Feature Extraction Optimization to Improve Naïve Bayes Accuracy in Sentiment Analysis of Bulukumba Tourism Objects

  • Darmawan Setiawan,
  • Najirah Umar,
  • M. Adnan Nur

DOI
https://doi.org/10.32520/stmsi.v13i5.4580
Journal volume & issue
Vol. 13, no. 5
pp. 2209 – 2221

Abstract

Read online

This research employs social media (Twitter) to apply sentiment analysis ascertain the degree of public satisfaction with the Bulukumba tourist attraction. Unstructured text data is a major challenge in sentiment analysis. For this reason, implementing the Naïve Bayes algorithm is an effective approach for conquering this challenge because of its ability to handle text data well. This study aims to evaluate the performance of multinomial Naïve Bayes by testing a combination of minimum document frequency (min-df) and maximum document frequency (max-df) parameter values in determining the level of accuracy. This analysis stage includes collecting data from Twitter related to the Bulukumba tourist attraction. Preprocessing carried out includes data cleaning, casefolding, text normalization, tokenization, stopword removal, and stemming.

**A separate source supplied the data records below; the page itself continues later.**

(** A stored block is read back, with or without verifying its checksum. *)
Lemma ReadBlock_image f options pre t stored raw post :
  raf_contents f = pre ++ block_image t stored ++ post -> stores t stored raw -> str_size (raf_contents f) < 2 ^ 63 ->
  exists c h, ReadBlock f options (BlockHandle.mkHandle (str_size pre) (str_size stored)) = Ret (Status.OK, mkContents raw c h).
Proof.
  intros Hf Hst Hsz. pose proof (str_size_nonneg pre). pose proof (str_size_nonneg stored). pose proof (str_size_nonneg post).
  assert (str_size (raf_contents f) = str_size pre + (str_size stored + 5) + str_size post) as Hlen.
  { rewrite Hf, !str_size_app, block_image_length. unfold kBlockTrailerSize. lia. }
  unfold ReadBlock. cbn [BlockHandle.size_ BlockHandle.offset_]. unfold kBlockTrailerSize. rewrite (wrap_small 64) by lia.
  destruct (raf_inside f (str_size pre) (str_size stored + 5)) as [scratch Hr]; [lia..|]. rewrite Hr. cbn [mbind result_bind Status.ok negb].
  assert (take (Z.to_nat (str_size stored + 5)) (drop (Z.to_nat (str_size pre)) (raf_contents f)) = block_image t stored) as ->.
  { rewrite Hf. unfold str_size at 2. rewrite Nat2Z.id, drop_app_length.
    replace (Z.to_nat (str_size stored + 5)) with (length (block_image t stored)); [apply take_app_length|].
    pose proof (block_image_length t stored). unfold str_size, kBlockTrailerSize in *. lia. }
  rewrite block_image_length. unfold kBlockTrailerSize. rewrite Z.eqb_refl. cbn [negb].
  rewrite (vec_at_ok _ _ (z2b (compression_byte t))); [|done|].
  2:{ unfold block_image, str_size. rewrite Nat2Z.id. by apply list_lookup_middle. }
  cbn [mbind result_bind].
  assert (drop (Z.to_nat (str_size stored + 1)) (block_image t stored) =
    EncodeFixed32 (Mask (Extend 0 (Value 0 stored) [z2b (compression_byte t)]))) as ->.
  { unfold block_image. rewrite app_assoc. replace (Z.to_nat (str_size stored + 1)) with (length (stored ++ [z2b (compression_byte t)])).
    - by rewrite drop_app_length.
    - rewrite length_app. unfold str_size. simpl. lia. }
  assert (take (Z.to_nat (str_size stored + 1)) (block_image t stored) = stored ++ [z2b (compression_byte t)]) as ->.
  { unfold block_image. rewrite app_assoc. replace (Z.to_nat (str_size stored + 1)) with (length (stored ++ [z2b (compression_byte t)])).
    - by rewrite take_app_length.
    - rewrite length_app. unfold str_size. simpl. lia. }
  rewrite image_crc, Z.eqb_refl. cbn [negb]. rewrite andb_false_r.
  assert (take (Z.to_nat (str_size stored)) (block_image t stored) = stored) as ->.
  { unfold block_image, str_size. by rewrite Nat2Z.id, take_app_length. }
  destruct Hst as [[-> ->]|[Hne Hc]]; [by exists scratch, scratch|]. exists true, true.
  destruct t; [done|..]; cbn; by rewrite (uncompress_stores _ _ _ _ Hc).
Qed.

End stored.
(* ===== verification/FilterBlock.v ===== *)
(** * leveldb: filter blocks

    [table/filter_block.{h,cc}]: the block of a table that holds a filter for every
    two kilobytes of data-block offsets.  The builder collects the keys of the
    blocks between [StartBlock] calls; the reader finds the filter of a block by its
    offset.  The filters are those of a [FilterPolicy] (the interface of
    [DbFormat.v]). *)

From Stdlib Require Import ZArith Lia.
From S2P Require Import Prelude CString Coding FilterPolicy DbFormat.

Definition kFilterBaseLg : Z := 11.
Definition kFilterBase : Z := Z.shiftl 1 kFilterBaseLg.

(** ** FilterBlockBuilder *)

Module FilterBlockBuilder.

(** [tmp_keys_] is the argument of [CreateFilter] and empty between calls. *)
Record FilterBlockBuilder := mkBuilder {
  keys_ : str;
  start_ : list Z;
  result_ : str;
  filter_offsets_ : list Z
}.

Definition make : FilterBlockBuilder := mkBuilder [] [] [] [].

(** The slices between consecutive starting points. *)
Fixpoint slices (keys : str) (start : list Z) : list str :=
  match start with
  | a :: ((b :: _) as rest) => take (Z.to_nat (b - a)) (drop (Z.to_nat a) keys) :: slices keys rest
  | _ => []
  end.

Section ops.
Context `{FP : !FilterPolicy}.

Definition GenerateFilter (b : FilterBlockBuilder) : FilterBlockBuilder :=
  let offsets := filter_offsets_ b ++ [u32 (str_size (result_ b))] in
  match start_ b with
  | [] => mkBuilder (keys_ b) (start_ b) (result_ b) offsets
  | _ =>
      let start := start_ b ++ [str_size (keys_ b)] in
      let tmp_keys := slices (keys_ b) start in
      mkBuilder [] [] (fp_CreateFilter tmp_keys (result_ b)) offsets
  end.

(** [while (filter_index > filter_offsets_.size()) GenerateFilter();] *)
Fixpoint generate_until (turns : nat) (b : FilterBlockBuilder) : FilterBlockBuilder :=
  match turns with O => b | S n => generate_until n (GenerateFilter b) end.

Definition StartBlock (b : FilterBlockBuilder) (block_offset : Z) : result FilterBlockBuilder :=
  let filter_index := block_offset / kFilterBase in
  let size := Z.of_nat (length (filter_offsets_ b)) in
  if filter_index <? size then Crash AssertFailed
  else Ret (generate_until (Z.to_nat (filter_index - size)) b).

Definition AddKey (b : FilterBlockBuilder) (key : str) : FilterBlockBuilder :=
  mkBuilder (keys_ b ++ key) (start_ b ++ [str_size (keys_ b)]) (result_ b) (filter_offsets_ b).

Definition Finish (b : FilterBlockBuilder) : FilterBlockBuilder * str :=
  let b := match start_ b with [] => b | _ => GenerateFilter b end in
  let array_offset := u32 (str_size (result_ b)) in
  let result := foldl PutFixed32 (result_ b) (filter_offsets_ b) in
  let result := PutFixed32 result array_offset ++ [z2b kFilterBaseLg] in
  (mkBuilder (keys_ b) (start_ b) result (filter_offsets_ b), result).

End ops.
End FilterBlockBuilder.

(** ** FilterBlockReader *)

Module FilterBlockReader.

(** [data_] is null unless the contents are well formed; [offset_] is the position
    of the array of offsets in it. *)
Record FilterBlockReader := mkReader {
  data_ : option str;
  offset_ : Z;
  num_ : Z;
  base_lg_ : Z
}.

Definition make (contents : str) : FilterBlockReader :=
  let n := str_size contents in
  if n <? 5 then mkReader None 0 0 0
  else
    let base_lg := u64 (char_val (nth (Z.to_nat (n - 1)) contents Byte.x00)) in
    let last_word := DecodeFixed32 (drop (Z.to_nat (n - 5)) contents) in
    if n - 5 <? last_word then mkReader None 0 0 base_lg
    else mkReader (Some contents) last_word ((n - 5 - last_word) / 4) base_lg.

Section ops.
Context `{FP : !FilterPolicy}.

(** A shift by 64 bits or more is undefined. *)
Definition KeyMayMatch (r : FilterBlockReader) (block_offset : Z) (key : str) : result bool :=
  if 64 <=? base_lg_ r then Crash IntOverflow
  else
    let index := Z.shiftr block_offset (base_lg_ r) in
    if index <? num_ r then
      match data_ r with
      | None => Crash NullDeref
      | Some data =>
          let start := DecodeFixed32 (drop (Z.to_nat (offset_ r + index * 4)) data) in
          let limit := DecodeFixed32 (drop (Z.to_nat (offset_ r + index * 4 + 4)) data) in
          if (start <=? limit) && (limit <=? offset_ r) then
            let filter := take (Z.to_nat (limit - start)) (drop (Z.to_nat start) data) in
            Ret (fp_KeyMayMatch key filter)
          else if start =? limit then Ret false
          else Ret true
      end
    else Ret true.

End ops.
End FilterBlockReader.

(** ** Lemmas *)

Section spec.
Context {FP : FilterPolicy} {FL : FilterPolicyLaws FP}.
Import FilterBlockBuilder.
Implicit Types (b : FilterBlockBuilder).

(** The starting points of keys laid out one after the other from [off]. *)
Fixpoint starts (off : Z) (ks : list str) : list Z :=
  match ks with [] => [] | k :: ks' => off :: starts (off + str_size k) ks' end.

Lemma starts_app off (a c : list str) : starts off (a ++ c) = starts off a ++ starts (off + str_size (concat a)) c.
Proof.
  revert off. induction a as [|k a IH]; intros off; cbn [app starts concat]; [by rewrite Z.add_0_r|].
  rewrite IH, str_size_app. do 3 f_equal. lia.
Qed.

Lemma slices_starts pre ks :
  slices (pre ++ concat ks) (starts (str_size pre) ks ++ [str_size (pre ++ concat ks)]) = ks.
Proof.
  revert pre. induction ks as [|k ks IH]; intros pre; [done|]. cbn [concat starts app].
  specialize (IH (pre ++ k)). rewrite <- app_assoc in IH. rewrite str_size_app in IH.
  assert (exists s rest, starts (str_size pre + str_size k) ks ++ [str_size (pre ++ k ++ concat ks)] = s :: rest /\ s = str_size pre + str_size k)
    as (s & rest & E & ->).
  { destruct ks as [|k' ks]; cbn [starts app concat]; [|by do 2 eexists].
    do 2 eexists. split; [done|]. rewrite app_nil_r. apply str_size_app. }
  cbn [slices]. rewrite E in *. cbn [slices]. f_equal; [|exact IH].
  replace (Z.to_nat (str_size pre + str_size k - str_size pre)) with (length k) by (unfold str_size; lia).
  unfold str_size. by rewrite Nat2Z.id, drop_app_length, take_app_length.
Qed.
(* ===== verification/TableSpec.v ===== *)
(** * What a table file means

    The layout of a table file ([table_layout]), that [TableBuilder] makes such
    files from entries in increasing key order, and that [Table] reads them back:
    the iterator of a table ranges over the entries of all its blocks, lookups find
    the entries, and the block cache does not change what is read. *)

From Stdlib Require Import ZArith Lia.
From S2P Require Import Prelude CString Coding SliceStatus FilterPolicy DbFormat Crc32c Iterators TableBlock TableBlockSpec.
From S2P Require Import TwoLevelIterator LogFile TableFormat FilterBlock TableBuilder Table.

(** Separators and successors are not longer than the key they replace ("a short
    string", [comparator.h]). *)
Class ShorteningLaws (C : Comparator) := {
  sep_length start limit k : FindShortestSeparator start limit = Ret k -> (length k <= length start)%nat;
  succ_length key k : FindShortSuccessor key = Ret k -> (length k <= length key)%nat
}.

(** ** Data blocks in a file *)

(** A block that was flushed: its entries, its contents, and how it is stored. *)
Record dblock := mkD { db_es : list entry; db_raw : str; db_type : CompressionType; db_stored : str }.

Section blocks.
Context {PT : Port}.

(** The stored bytes hold a block with these entries. *)
Definition holds (b : dblock) : Prop :=
  stores (db_type b) (db_stored b) (db_raw b) /\ exists ss rs, layout (db_raw b) ss rs /\ map snd ss = db_es b.

Definition dblock_ok (b : dblock) : Prop := db_es b <> [] /\ holds b.

Definition images (bs : list dblock) : str := concat (map (fun b => block_image (db_type b) (db_stored b)) bs).
Definition entries_of (bs : list dblock) : list entry := concat (map db_es bs).

(** The handle of the block [i]. *)
Definition dhandle (bs : list dblock) (i : nat) : BlockHandle.BlockHandle :=
  BlockHandle.mkHandle (str_size (images (take i bs)))
    (match bs !! i with Some b => str_size (db_stored b) | None => 0 end).
(* ===== verification/DbIter.v ===== *)
(** * leveldb: the iterator of a database

    [db/db_iter.cc]: over an iterator of internal keys, [DBIter] yields for every user
    key the value that is current at a sequence number.  Reading is sampled: after a
    random number of bytes the database is told of a key
    ([DBImpl::RecordReadSample], the interface [ReadSampler]). *)

From Stdlib Require Import ZArith Lia Permutation.
From S2P Require Import Prelude CString Coding SliceStatus FilterPolicy DbFormat Iterators SkipList SkipListSpec.
From S2P Require Import TableFormat TableSpec DbTable MemTable Merger.

(** [DBImpl::RecordReadSample], which may start a compaction. *)
Class ReadSampler (D : Type) := { RecordReadSample : D -> str -> D }.

Module DBIter.

(** [config::kReadBytesPeriod] *)
Definition kReadBytesPeriod : Z := 1048576.

Inductive Direction := kForward | kReverse.

Section ops.
Context {I D : Type} `{IT : !Iterator I, RS : !ReadSampler D, C : !Comparator}.

Record DBIter := mkDBIter {
  db_ : D;
  iter_ : I;
  sequence_ : Z;
  status_ : Status.Status;
  saved_key_ : str;
  saved_value_ : str;
  direction_ : Direction;
  valid_ : bool;
  rnd_ : Z;
  bytes_until_read_sampling_ : Z
}.

Definition set_iter (it : DBIter) (i : I) : DBIter :=
  mkDBIter (db_ it) i (sequence_ it) (status_ it) (saved_key_ it) (saved_value_ it) (direction_ it) (valid_ it) (rnd_ it) (bytes_until_read_sampling_ it).
Definition set_saved (it : DBIter) (k v : str) : DBIter :=
  mkDBIter (db_ it) (iter_ it) (sequence_ it) (status_ it) k v (direction_ it) (valid_ it) (rnd_ it) (bytes_until_read_sampling_ it).
Definition set_state (it : DBIter) (d : Direction) (valid : bool) : DBIter :=
  mkDBIter (db_ it) (iter_ it) (sequence_ it) (status_ it) (saved_key_ it) (saved_value_ it) d valid (rnd_ it) (bytes_until_read_sampling_ it).
Definition set_status (it : DBIter) (s : Status.Status) : DBIter :=
  mkDBIter (db_ it) (iter_ it) (sequence_ it) s (saved_key_ it) (saved_value_ it) (direction_ it) (valid_ it) (rnd_ it) (bytes_until_read_sampling_ it).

Feature extraction using Count Vectorizer and TF-IDF weighting. The process ends with 10-Fold Cross-Validation by separating the data into training data and test data for sentiment analysis classification, as well as evaluation using the Confusion Matrix. In this research, there are 10 test scenarios with various combinations of min-df and max-df. The values of employed min-df consists of 0.001, 0.002, 0.005, 0.01, 0.02 and max-df consists of 0.5 and 0.8. The results of implementing Multinomial Naïve Bayes in this test show that classification accuracy increases with effective min-df and max-df parameter settings. The greatest accuracy was 0.7910 in testing a combination of min-df parameter values of 0.001 and max-df 0.8. Meanwhile, the average accuracy for each test was obtained the highest value of 0.7272 with min-df of 0.002 and max-df of 0.5 and 0.8 respectively.